A periodical dedicated to the study and classification of toxins had this to say on the matter. “Recently, public health and social agendas have become more proactive in food toxicology, such as regulating (or outright banning) trans fats in foods on the basis of public safety… These agendas lose sight of the basic principle of toxicology that “the dose makes the poison” and that demanding “safety per se” or “safe at any dose”, for all foods and ingredients is a non-starter and as a concept, was abandoned with the adoption of the Federal Food and Drug Act (FFDCA) in 1958.”
If toxins are the excess of one element in the body and not a generic catchall for impurities, what does that mean for things like diet and cleanses? Do they help keep you fit and healthy in spite of the fact that it isn’t technically filled with toxins?
The answer to that is complicated. But, before we talk about what is effective, we also need to talk about how our bodies play a role in detoxification. Because they are surprisingly more efficient than people realize.
Our Bodies are Amazing!
Surprisingly, our bodies do a good job of removing toxins themselves. Any excess waste that we expel from our body comes through our bowels, our urine, our lymph nodes, our lungs, and even our skin. That’s right even our skin helps expel waste from our bodies.
But the heavy lifters that do the actual filtration is our kidneys and our livers. Without their contribution, our bodies would not be able to tell the difference between a nutrient and a toxin.
However, before you start eating all the cheeseburgers you want, remember that our bodies still have their limits. If you deny your body access the nutrients that it needs to survive by eating junk food, it will stop working on you. It will also stop working if you put in too many foreign substances it doesn’t need.
Only doing a cleanse for a short period of time, or a quick round of starvation will do nothing for your body in the long run.

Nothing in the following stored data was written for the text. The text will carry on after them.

Lemma write_nvram_attempt filename h :
  wp (write_nvram env Trim filename) (fun ok h' => exists evs, h' = h ++ evs /\ attempt filename evs ok) h.
Proof.
  unfold write_nvram. apply wp_bind. eapply wp_mono; [by apply size_loop_spec|].
  intros [n|] h1 (evs & -> & Hp); [|apply wp_ret; exists evs; by split; [|constructor]].
  unfold usable in Hp. destruct ((n <=? 0) || _); cbn [negb] in Hp.
  { apply wp_ret. exists evs. by split; [|constructor]. }
  apply wp_bind, wp_ask. set (data := env _ _ (ReadFile (c_str filename))).
  destruct data as [data|].
  2: { apply wp_ret. eexists. rewrite <- app_assoc. split; [reflexivity|]. by eapply att_not_read. }
  destruct (Z.of_nat (length data) =? n + 2) eqn:Hlen; zb; cbn [negb].
  2: { apply wp_ret. eexists. rewrite <- app_assoc. split; [reflexivity|]. eapply att_not_read; [done|]. by intros d [= <-]. }
  cbv zeta. apply wp_bind. eapply wp_mono; [apply mac_address_spec|]. intros mac h2 (text & -> & Hmac).
  pose proof (probing_valid _ _ _ _ Hp) as [Hn Hmul].
  assert (10 <= length (take (Z.to_nat n) data))%nat as Htake.
  { rewrite length_take. assert (256 <= n) by (pose proof (Z.div_mod n 256 ltac:(lia)); lia). lia. }
  apply wp_bind. apply (wp_mono _ (fun img h' => img = image n data mac /\
    h' = h ++ evs ++ [Ev (ReadFile (c_str filename)) (Some data); Ev (ReadFile WIFI_MACADDR_FILE) text])).
  { assert (((h ++ evs) ++ [Ev (ReadFile (c_str filename)) (Some data)]) ++ [Ev (ReadFile WIFI_MACADDR_FILE) text] =
      h ++ evs ++ [Ev (ReadFile (c_str filename)) (Some data); Ev (ReadFile WIFI_MACADDR_FILE) text]) as -> by (by rewrite <- !app_assoc).
    destruct mac as [mac|]; [|apply wp_ret; unfold image; cbn [default]; by rewrite overwrite_nil].
    destruct text as [t|]; [|done]. apply (wp_lift _ (image n data (Some mac))); [|done].
    apply put_mac_spec; [done|]. apply (mac_text_length (Trim t)), Hmac. done. }
  intros img h3 [-> ->]. apply wp_bind. unfold write_data_to_driver.
  destruct (image n data mac) as [|b img] eqn:Himg; [done|]. rewrite <- Himg.
  apply wp_bind, wp_ask. destruct (env bool _ _); cbn [negb]; apply wp_ret; cbn [negb].
  - apply wp_ask. eexists. rewrite <- !app_assoc. split; [reflexivity|]. by eapply att_sent.
  - apply wp_ret. eexists. rewrite <- !app_assoc. split; [reflexivity|]. by eapply att_refused.
Qed.
End Update.
(* ===== verification/Gatekeeper.v ===== *)
(** * The software gatekeeper (gatekeeper/module.cpp, SoftGateKeeper.h)

    The HAL module checks what the framework passes, copies it into buffers that are
    wiped when they go, and lets libgatekeeper enroll or verify; the library calls back
    into the backend for keys, signatures, random bytes, the clock and the failure
    records.  libgatekeeper, scrypt, the random generator, the allocator and the clock
    are not part of the repository: the library is any program over the backend's
    functions, and the others answer from the log.

    The theorems: whatever the library does, an operation in which scrypt, the random
    generator or the clock failed returns EIO and gives nothing out; what is given out
    comes with 0 and is the library's; every copy is zero when it is freed and none
    leaks; and the failure records a device keeps are those a replay of its calls
    gives. *)

From S2P Require Import Prelude CMem StateM.

(** ** The backend's interface *)

Record failure_record_t := mk_record {
  secure_user_id : Z;
  last_checked_timestamp : Z;
  failure_counter : Z;
}.

(** What libgatekeeper may ask of its backend, with the type of the answer.  A key is
    its bytes; a buffer to fill is the request's length. *)
Inductive question : Type -> Type :=
  | GetAuthTokenKey : question (bool * list Z)
  | GetPasswordKey : question (list Z)
  | ComputePasswordSignature (signature_length : Z) (password : list Z) (salt : Z) : question (list Z)
  | GetRandom (length : Z) : question (list Z)
  | ComputeSignature (signature_length : Z) : question (list Z)
  | GetMillisecondsSinceBoot : question Z
  | IsHardwareBacked : question bool
  | GetFailureRecord (uid user_id : Z) : question (bool * failure_record_t)
  | ClearFailureRecord (uid user_id : Z) : question bool
  | WriteFailureRecord (uid : Z) (record : failure_record_t) : question bool.

(** A routine of the library. *)
Inductive routine (A : Type) : Type :=
  | Return (a : A)
  | Ask (B : Type) (q : question B) (k : B -> routine A).
#[global] Arguments Return {A} a.
#[global] Arguments Ask {A B} q k.

(** ** Messages *)

Inductive gatekeeper_error_t := ERROR_NONE | ERROR_INVALID | ERROR_RETRY | ERROR_UNKNOWN.
Lemma destroy_all_spec l : forall s, Forall buffer_ok l ->
  ok s (destroy_all l) (fun _ s' => exists h, devices s' = devices s /\ log s' = log s ++ h /\ handled 0 (blocks l) h).
Proof.
  induction l as [|b l IH]; intros s Hl; cbn [destroy_all].
  { apply ok_ret. exists []. rewrite app_nil_r. by repeat constructor. }
  apply Forall_cons_1 in Hl as [Hb Hl]. apply ok_bind. eapply ok_mono; [by apply IH|]. cbv beta. intros _ s1 (h1 & Hd1 & Hl1 & Hh1).
  eapply ok_mono; [by apply destroy_spec|]. cbv beta. intros _ s2 (h2 & Hd2 & Hl2 & Hh2). exists (h1 ++ h2).
  split; [congruence|]. split; [by rewrite Hl2, Hl1, app_assoc|].
  replace (blocks (b :: l)) with (blocks l + blocks [b])%nat; [by apply (handled_app 0 _ _ 0)|].
  unfold blocks. rewrite !countb_cons. unfold countb at 2. cbn. lia.
Qed.

(** An input that can be copied: empty, or a block as long as it says. *)
Definition usable (b : option (list Z) * Z) : Prop :=
  b.2 <> 0 -> exists bytes, b.1 = Some bytes /\ 0 <= b.2 <= Z.of_nat (length bytes).

Lemma Copy_spec source size s : usable (source, size) ->
  ok s (Copy env source size) (fun x s' => exists h, devices s' = devices s /\ log s' = log s ++ h /\
    handled (blocks [x.2]) 0 h /\ buffer_ok x.2 /\ (x.1 = true -> x.2 = copy_of (source, size)) /\
    (x.1 = false -> existsb starved h = true)).
Proof.
  unfold usable, Copy, copy_of, blocks. cbn [fst snd]. intros Hu. destruct (size =? 0) eqn:Hz; zb.
  { apply ok_ret. exists []. rewrite app_nil_r. by repeat constructor. }
  destruct (Hu Hz) as (bytes & -> & Hlen). apply ok_bind, ok_sys. set (r := env _ _).
  destruct (r.1 =? 0) eqn:Hr.
  - apply ok_ret. eexists [_]. split; [done|]. split; [done|]. split; [|split; [done|split; [done|]]].
    + split; [by repeat constructor|]. rewrite !countb_cons. cbn. by rewrite Hr.
    + intros _. cbn. by rewrite Hr.
  - apply ok_bind. eapply ok_lift; [done|]. apply ok_bind. eapply (ok_lift _ (take (Z.to_nat size) bytes)).
    { unfold load_n. rewrite bool_decide_true by lia. done. }
    apply ok_ret. eexists [_]. split; [done|]. split; [done|]. split; [|split; [|split; [done|done]]].
    + split; [by repeat constructor|]. rewrite !countb_cons. cbn. by rewrite Hr.
    + unfold buffer_ok. cbn. rewrite length_take. lia.
Qed.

You will just get right back to feeling sick again.
This is where a real cleanse will come in.
The Difference between a Program and a Fad
A detox is something that helps your body flush toxins out of your system quickly. This ranges from things like breathing in high oxygen content, focusing on evacuating bowels with water, wearing footpads, or emptying out your nasal cavity. Most of these, if not all of them are not based on scientific research and oftentimes yield little results. These people who perpetuate the idea of detoxing most likely do not have medical training. At best they are either well-intentioned but misinformed. At worst they are just people who are after your money.
When cleanses are concerned, there is some merit to be found. It is just a matter of taking the time to do your homework and checking to make sure whether this is a “flash in the pan ” type of fad.
You can usually spot whether a cleanse program is a little more legitimate depending on their expectations. For example, if the cleanse is part of something that is under medical supervision and is trying to reintroduce you to healthy habits, there is a good chance it is legitimate.
Programs that are there to help people feel healthier also focus on things like nutrients and fibers. They oftentimes start off with calorie restriction and slowly reintroduce you to healthier habits. While there might be a few supplements for sale, it is usually not a requirement to make their program work.
Their more fad-like counterparts expect you to drink their shakes and eat their protein bars for the rest of your life. There is often no addressing of habits at all. There is also little consultation or prescreening involved. Also, there is little that is offered by either the people running the program or the community that follow it.
Should detoxing become a regular thing? No. It is either well-intentioned pseudoscience or an outright scam. Does that mean that your body doesn’t need any help in getting better? Of course not. Just talk to your doctor and see what you can do about your health before you start trying stuff that wastes your time and money.